If the rendered value is wrong, inspect the transform input.

  • If the transform input is already wrong, debug earlier steps.
  • If the transform input is correct, debug the transform or render steps.

This is faster than checking every line from the beginning.

You can also use this idea with recent changes:

  • If yesterday worked and today is broken, compare what changed.
  • Temporarily disable half of a suspicious change set.
  • Narrow down until the responsible change is clear.

Do not use destructive git commands while doing this unless you are sure and have permission.

Step 8: Fix the Cause, Not the Symptom

Bad fix:

js
const discount = total * coupon.percent || 0;

This hides the NaN, but it does not explain why coupon.percent is invalid.

Better fix:

js
function parsePercent(value) {
  if (typeof value === "number") {
    return value;
  }

  if (typeof value === "string" && value.endsWith("%")) {
    return Number(value.slice(0, -1)) / 100;
  }

  throw new Error(`Invalid percent: ${value}`);
}

const discount = total * parsePercent(coupon.percent);

The better fix makes the expected input explicit.
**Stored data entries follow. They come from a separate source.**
(** X14.  In [awaiting_description] a text of at least 10 code units that is
    no command becomes the description of the draft; the other fields of the
    draft, the account and the language are kept, the state becomes
    [awaiting_location], and the prompt for the location is sent. *)
Theorem description_accepted :
  forall env update m w,
    message update = Some m ->
    let chat := pretty (chat_id m) in
    let s := session_found (db w) chat in
    let text := JsString.trim (default "" (text m)) in
    is_command text = false ->
    state s = awaiting_description ->
    10 <= String.length text ->
    session_fk (db w) chat ->
    handleTelegramMessage cfg env update w
    = Returned tt
        (saved_world cfg w
           (set_state awaiting_location (set_draft (with_description text (draft s)) s))
           [SendMessage chat (Tr (language s) enterLocation) None]).
Proof.
  intros env update m w Hm chat s text Hc Hst Hlen Hfk.
  destruct (not_command _ Hc) as (H1 & H2 & H3 & H4).
  open_message Hm. fold chat s text. rewrite H1, H2, H3, H4, Hst.
  apply Nat.ltb_ge in Hlen. rewrite Hlen.
  rewrite <- (saved_opened w chat) by apply found_chat.
  apply save_then_send. exact (found_fk w chat Hfk).
Qed.

(** X15.  In [awaiting_location] a shared location wins over the text: the
    draft takes the coordinates and their six-decimal rendering as the
    location.  Without a shared location, a text of at least 3 code units
    becomes the location and the coordinates of the draft are removed.
    Either way the state becomes [awaiting_confirmation] and the summary of
    the updated draft is sent with the confirmation keyboard. *)
Theorem location_accepted :
  forall env update m w d',
    message update = Some m ->
    let chat := pretty (chat_id m) in
    let s := session_found (db w) chat in
    let text := JsString.trim (default "" (text m)) in
    is_command text = false ->
    state s = awaiting_location ->
    (exists loc, msg_location m = Some loc /\ d' = with_coordinates loc (draft s))
    \/ (msg_location m = None /\ 3 <= String.length text /\ d' = with_place text (draft s)) ->
    session_fk (db w) chat ->
    handleTelegramMessage cfg env update w
    = Returned tt
        (saved_world cfg w
           (set_state awaiting_confirmation (set_draft d' s))
           [SendMessage chat (ComplaintSummary (language s) d')
              (Some (ConfirmationKeyboard (language s)))]).
Proof.
  intros env update m w d' Hm chat s text Hc Hst Hloc Hfk.
  destruct (not_command _ Hc) as (H1 & H2 & H3 & H4).
  open_message Hm. fold chat s text. rewrite H1, H2, H3, H4, Hst.
  rewrite <- (saved_opened w chat) by apply found_chat.
  destruct Hloc as [(loc & -> & ->) | (-> & Hlen & ->)].
  - apply save_then_send. exact (found_fk w chat Hfk).
  - apply Nat.leb_le in Hlen. rewrite Hlen.
    apply save_then_send. exact (found_fk w chat Hfk).
Qed.

Lemma answer_only id w :
  answerTelegramCallback cfg id w
  = Returned tt (reply_world cfg w [AnswerCallbackQuery id]).
Proof.
  unfold answerTelegramCallback, callTelegramApi, reply_world, emit, ret.
  destruct (isTelegramEnabled cfg); [reflexivity|]. destruct w; reflexivity.
Qed.

Lemma saved_reply w out1 s out2 :
  saved_world cfg (reply_world cfg w out1) s out2 = saved_world cfg w s (out1 ++ out2).
Proof.
  unfold saved_world, reply_world. cbn.
  destruct (isTelegramEnabled cfg); rewrite ?app_assoc; reflexivity.
Qed.

Lemma reply_users w out : users (db (reply_world cfg w out)) = users (db w).
Proof. reflexivity. Qed.

Lemma select_language env chat user s l w0 :
  exists uid w1,
    ensureTelegramCitizen env chat user w0 = Returned uid w1
    /\ (exists u, user_by_chat (db w1) chat = Some u /\ u_id u = uid)
    /\ (uid <- ensureTelegramCitizen env chat user ;;
        saveTelegramSession
          (set_userId (Some uid) (set_state awaiting_category (set_language l s))) ;;;
        d <- getDb ;;
        sendTelegramMessage cfg chat
          (TwoLines (Tr l languageSet) (Tr l chooseCategory))
          (Some (categoryKeyboard d))) w0
       = Returned tt
           (saved_world cfg w1
              (set_userId (Some uid) (set_state awaiting_category (set_language l s)))
              [SendMessage chat (TwoLines (Tr l languageSet) (Tr l chooseCategory))
                 (Some (categoryKeyboard (db w0)))]).
Proof.
  destruct (ensure_result env chat user w0) as (uid & w1 & He & Hex & _ & _ & Hc & _).
  exists uid, w1. split; [exact He|]. split; [exact (ensure_binds _ _ _ _ _ _ He)|].
  unfold bind at 1. rewrite He. unfold bind at 1.
  rewrite save_run by (cbn; intros u Hu; injection Hu as <-; exact Hex).
  unfold bind, getDb. rewrite send_only.
  unfold saved_world, reply_world, categoryKeyboard, getTelegramCategories. cbn.
  rewrite Hc. destruct (isTelegramEnabled cfg); rewrite ?app_nil_r; reflexivity.
Qed.

Ltac open_callback Hcb Hm :=
  unfold handleTelegramCallback; rewrite Hcb, Hm; cbv zeta;
  unfold bind at 1; rewrite open_session;
  unfold bind at 1; rewrite answer_only.

(** X16.  A language is selected by a text in [awaiting_language] or by a
    lang: button in any state.  The account of the chat is resolved, the
    session takes that account and the language and goes to the choice of
    the category, and the category keyboard is sent in the new language.
    The draft is kept as it was, and the account is resolved before the
    session is stored, so the stored account exists. *)
Theorem language_selected :
  forall env update m w l,
    let chat := pretty (chat_id m) in
    let s := session_found (db w) chat in
    let s' uid := set_userId (Some uid) (set_state awaiting_category (set_language l s)) in
    let reply := SendMessage chat (TwoLines (Tr l languageSet) (Tr l chooseCategory))
                   (Some (categoryKeyboard (db w))) in
    (message update = Some m ->
     is_command (JsString.trim (default "" (text m))) = false ->
     state s = awaiting_language ->
     parseTelegramLanguage (Some (JsString.trim (default "" (text m)))) = Some l ->
     exists uid w1,
       ensureTelegramCitizen env chat (msg_from m) (opened w chat) = Returned uid w1
       /\ (exists u, user_by_chat (db w1) chat = Some u /\ u_id u = uid)
       /\ handleTelegramMessage cfg env update w
          = Returned tt (saved_world cfg w1 (s' uid) [reply]))
    /\ (forall cb,
          callback_query update = Some cb ->
          cb_message cb = Some m ->
          JsString.startsWith (default "" (data cb)) "lang:" = true ->
          parseTelegramLanguage (Some (JsString.replace "lang:" "" (default "" (data cb))))
          = Some l ->
          exists uid w1,
            ensureTelegramCitizen env chat (Some (cb_from cb))
              (reply_world cfg (opened w chat) [AnswerCallbackQuery (cb_id cb)])
            = Returned uid w1
            /\ (exists u, user_by_chat (db w1) chat = Some u /\ u_id u = uid)
            /\ handleTelegramCallback cfg Number env update w
               = Returned tt (saved_world cfg w1 (s' uid) [reply])).
Proof.
  intros env update m w l chat s s' reply. split.
  - intros Hm Hc Hst Hl.
    destruct (not_command _ Hc) as (H1 & H2 & H3 & H4).
    open_message Hm. fold chat s. rewrite H1, H2, H3, H4, Hst, Hl.
    destruct (select_language env chat (msg_from m) s l (opened w chat))
      as (uid & w1 & He & Hb & Hrun).
    exists uid, w1. split; [exact He|]. split; [exact Hb|].
    subst reply. unfold categoryKeyboard, getTelegramCategories in *.
    rewrite <- (opened_categories w chat). exact Hrun.
  - intros cb Hcb Hm Hd Hl.
    open_callback Hcb Hm. fold chat s. rewrite Hd, Hl.
    destruct (select_language env chat (Some (cb_from cb)) s l
                (reply_world cfg (opened w chat) [AnswerCallbackQuery (cb_id cb)]))
      as (uid & w1 & He & Hb & Hrun).
    exists uid, w1. split; [exact He|]. split; [exact Hb|].
    subst reply. unfold categoryKeyboard, getTelegramCategories in *.
    rewrite <- (opened_categories w chat). exact Hrun.
Qed.

Lemma prefix_cat s :
  JsString.startsWith s "cat:" = true -> JsString.startsWith s "lang:" = false.
Proof.
  unfold JsString.startsWith. destruct s as [|a s]; [discriminate|].
  rewrite !prefix_String. destruct (ascii_dec "c" a) as [<-|]; [|discriminate].
  reflexivity.
Qed.

(** X17.  A cat: button that names a category of the table, in any state and
    with or without a resolved account: the draft takes the identifier and
    the name of the category and keeps its other fields, the state becomes
    [awaiting_description], and the prompt for the description is sent after
    the acknowledgement of the button. *)
Theorem category_selected :
  forall env update cb m w id c,
    callback_query update = Some cb ->
    cb_message cb = Some m ->
    let chat := pretty (chat_id m) in
    let s := session_found (db w) chat in
    JsString.startsWith (default "" (data cb)) "cat:" = true ->
    Number (JsString.replace "cat:" "" (default "" (data cb))) = Some id ->
    category_by_id (db w) id = Some c ->
    session_fk (db w) chat ->
    handleTelegramCallback cfg Number env update w
    = Returned tt
        (saved_world cfg w
           (set_state awaiting_description (set_draft (with_category c (draft s)) s))
           [AnswerCallbackQuery (cb_id cb);
            SendMessage chat (Tr (language s) enterDescription) None]).
Proof.
  intros env update cb m w id c Hcb Hm chat s Hd Hn Hc Hfk.
  open_callback Hcb Hm. fold chat s. rewrite (prefix_cat _ Hd), Hd.
  unfold bind at 1, getDb. rewrite Hn. cbn [mbind option_bind].
  unfold category_by_id in *. cbn [reply_world db]. rewrite opened_categories, Hc.
  rewrite <- (saved_opened w chat) by apply found_chat.
  change [AnswerCallbackQuery (cb_id cb); SendMessage chat (Tr (language s) enterDescription) None]
    with ([AnswerCallbackQuery (cb_id cb)]
          ++ [SendMessage chat (Tr (language s) enterDescription) None]).
  rewrite <- saved_reply.
  apply save_then_send. exact (found_fk w chat Hfk).
Qed.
Step 9: Lock the Bug With a Test

When possible, add a test that fails before the fix and passes after the fix.

js
function calculateDiscount(total, coupon) {
  return total * parsePercent(coupon.percent);
}

console.assert(
  calculateDiscount(100, { percent: "20%" }) === 20,
  "20% coupon should discount 20 from 100",
);

In a real project, this might be a unit test.

Tests are useful because they:

  • prove the bug is fixed
  • prevent the same bug from returning
  • document the expected behavior

Step 10: Clean Up

After fixing the bug:

  • remove temporary logs
  • remove debugger statements
  • keep useful tests
  • keep helpful error messages
  • verify related cases
  • update comments or docs if behavior changed

Then rerun the reproduction steps.

The bug should be gone for the original case and any important related cases.

Common Debugging Mistakes

Do not change several unrelated things at once. You will not know which change fixed the bug.

Do not assume the first suspicious line is the root cause.

Do not ignore user input, stored state, API data, or timing.

Do not silence errors just to make the console clean.

Do not forget to test the failing case after the fix.

Do not leave temporary debugging code behind.

A Short Checklist

Use this checklist when stuck:

  • Can I reproduce the bug?
  • What is the exact error or wrong behavior?
  • What is the first wrong value?
  • Where did that value come from?
  • What assumption failed?
  • Can I make a smaller example?
  • Can I prove the fix with a test?
  • Did I remove temporary debugging code?

Summary

A practical debugging workflow is:

  1. Describe the bug.
  2. Reproduce it.
  3. Gather evidence.
  4. Form one hypothesis.
  5. Trace data backward.
  6. Minimize the example.
  7. Narrow the search area.
  8. Fix the cause.
  9. Add a test when possible.
  10. Clean up and verify.

Debugging gets easier when you treat each step as a way to replace assumptions with facts.